Saturday, March 4, 2017

Spinning UN Eviction, Reuters Told NYT It Was OK, Defended Ng's Bribery Conduit

By Matthew Russell Lee, SeriesVideo III

UNITED NATIONS, March 2 – Weeks after the UN's eviction, the guy I'd contacted at the New York Times finally decided to come check it out. First I'd tried with the New Yorker writer who'd written a “Talk of the Town” about Inner City Press in 2011, and asked him to cover the eviction. We don't do that, he'd said, suggesting this Corey Kilgannon at the Times. And now Corey was coming - but I couldn't sign him in.

  I went down to wait out on First Avenue, then called a friend of mine when Corey showed up. My friend signed Corey in and we raced up to the Press Briefing Room, just before the noon briefing started. But Media Accreditation wouldn't let Corey in. He had his New York City press pass, but the UN likes to keep things in-house.

   I went in first and started asking questions, leaving the corruption ones for last. Half way through the briefing, or what seemed like half way since I didn't know when it would end, I heard a commotion in the back. They had let Corey in, and scribes turned to look him up and down, friend or foe, censor or rebel. I guessed we'd find out.

  I got to my corruption question, a new indictment against an official of Ng Lap Seng's South South News, and Dujarric said he'd had enough and walked out. You saw that? I asked Corey. He nodded. “I'm going to ask him about it,” Corey said.

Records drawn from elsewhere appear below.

Lemma adds_captured :
  (∀ s, adds (collect_captured_stmt s)) ∧ (∀ b, adds (collect_captured b)) ∧
  (∀ a, adds (collect_captured_arm a)).
Proof.
  apply control_ind; try (intros; apply adds_id); simpl; try done.
  - intros d r s. destruct r; try apply adds_id. apply adds_func_captures.
  - intros r s. destruct r; try apply adds_id. apply adds_func_captures.
  - intros c t e s Ht He. destruct e as [e|]; [|done].
    apply (adds_comp (collect_captured t)); auto.
  - intros c b s Hc Hb. by apply (adds_comp (collect_captured c)).
  - intros sc arms d s. apply (adds_foldl collect_captured_arm).
  - intros d. destruct d; simpl; try apply adds_id. apply adds_func_captures.
  - intros stmts _. apply (adds_foldl collect_captured_stmt).
  - intros p g b s Hg Hb. destruct g as [[g gs]|]; [|done].
    apply (adds_comp (collect_captured g)); eauto.
Qed.

(** ** Properties *)

(** C2. Drop insertion is sound ("never too early"): on every control-flow path
    through the body [insert_drops] gives a function, including the paths that
    leave by [return], [break], [continue] or a failing [?], no variable is read
    after its slot was released and before it was bound again.  Two decidable
    conditions on the body, both computed: it holds no release yet ([drop_free], as
    the code the pass is given), and every [break] and every [continue] stands where
    the analysis takes the names its target needs for live ([exits_covered]: for a
    [break] those live after the loop, for a [continue] those live at the loop's next
    test or element; at the statement itself and at the end of each block between it
    and the loop).  A body without [break] and [continue] always meets the second; with
    either it can fail, since the analysis lets both fall through, and then the release
    does come too early. *)
Theorem drops_never_too_early (f : Func) (cx : Cx) (es : trace) (x : exit) :
  drop_free (func_body f) = true → exits_covered ∅ ∅ (func_body f) ∅ = true →
  block_paths (func_body (rewrite_func f cx)) es x → safe ∅ es.
Proof.
  destruct f as [n c p h d b t sp]. simpl. intros Hd Hcov Hp.
  refine (proj1 (proj1 (proj2 rw_sound) b ∅ ∅ ∅ (drop_set _ cx) (owned_set _ cx) _ [] false
    Hd Hcov _ ∅ es x _ Hp)); [done|set_solver].
Qed.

  After the briefing I showed him how my pass wouldn't work on the turnstile to the second floor. I have to have a minder, I told him. We went back to Media Accreditation. We want to go see the second floor, I said. I was also going to show Corey the windowless fourth floor bullpen I was working from, but we ran into a guy who'd said he wanted to help. He could tell you more, I said to Corey. The guy agreed to talk with Corey in his cubicle. I stood outside - and saw when various of the United Nations Correspondents Association scribes, from Voice of America to Reuters to Pioli himself, came sniffing around. They invited Corey to meet with them in the other, back wing of the third floor. I sat on the floor by the escalator, charging my laptop and writing. The die was cast.

  More than an hour later Corey came out shaking his head. Those people really don't like you, he said. I'm not saying I'm not going to write the story. I'm just saying it's going to be different than I thought it would be.

  Different can be good, I said. My friend predicted Corey would end up writing nothing. “They'll lobby the Times,” he said. “Or it will come out like a freak show.” Or, I thought, both.

The freak show had begun. At the next day's noon briefing, the scribes filled the front row and they had a plan. Lou Charbonneau started it: “Since you say you're reviewing South South News,” he asked Ban's Deputy Spokesman Farhan Haq, always eager to be liked, “will you be reviewing the finances of others accredited or seeking accreditation as media here?”

 Yeah, Lou's predecessor as Reuters bureau chief Evelyn Leopold said, what about bribery of media here?

  They had been tweeting that, that I covered the Tamil, or Western Sahara, because someone was paying me. Who? I told them I liked underdogs, even those under sanctions.

  Well, Farhan said, catching their drift, we are going to review things in a new way. So this was where it was going: use exposure of UN corruption as the pretext to go after those who expose and report about it.

  I raised my hand but Farhan wouldn't call on me. I started tweeting with one hand, reaching into my backpack with another. Finally I held it up, the UN Correspondents Association ball sponsor book. “So this,” I said, flipping it open to the UNCA pages bought by South South News, next to ENI oil and a purse company, “have you checked if it were in return for a photograph with Ban Ki-moon?”

  Farhan cut in: “The Secretary General takes photographs with a lot of people.” 

 “A lot of indicted people?” I asked.  This briefing is over, Farhan said. I went straight to the focus booth, first screamed some words that began with F, then began writing. Tomorrow they were supposed to evict my office. I waited for the video to go online, went down to the video archive shop in the basement and started editing. Would those in Congress or their staffers understand?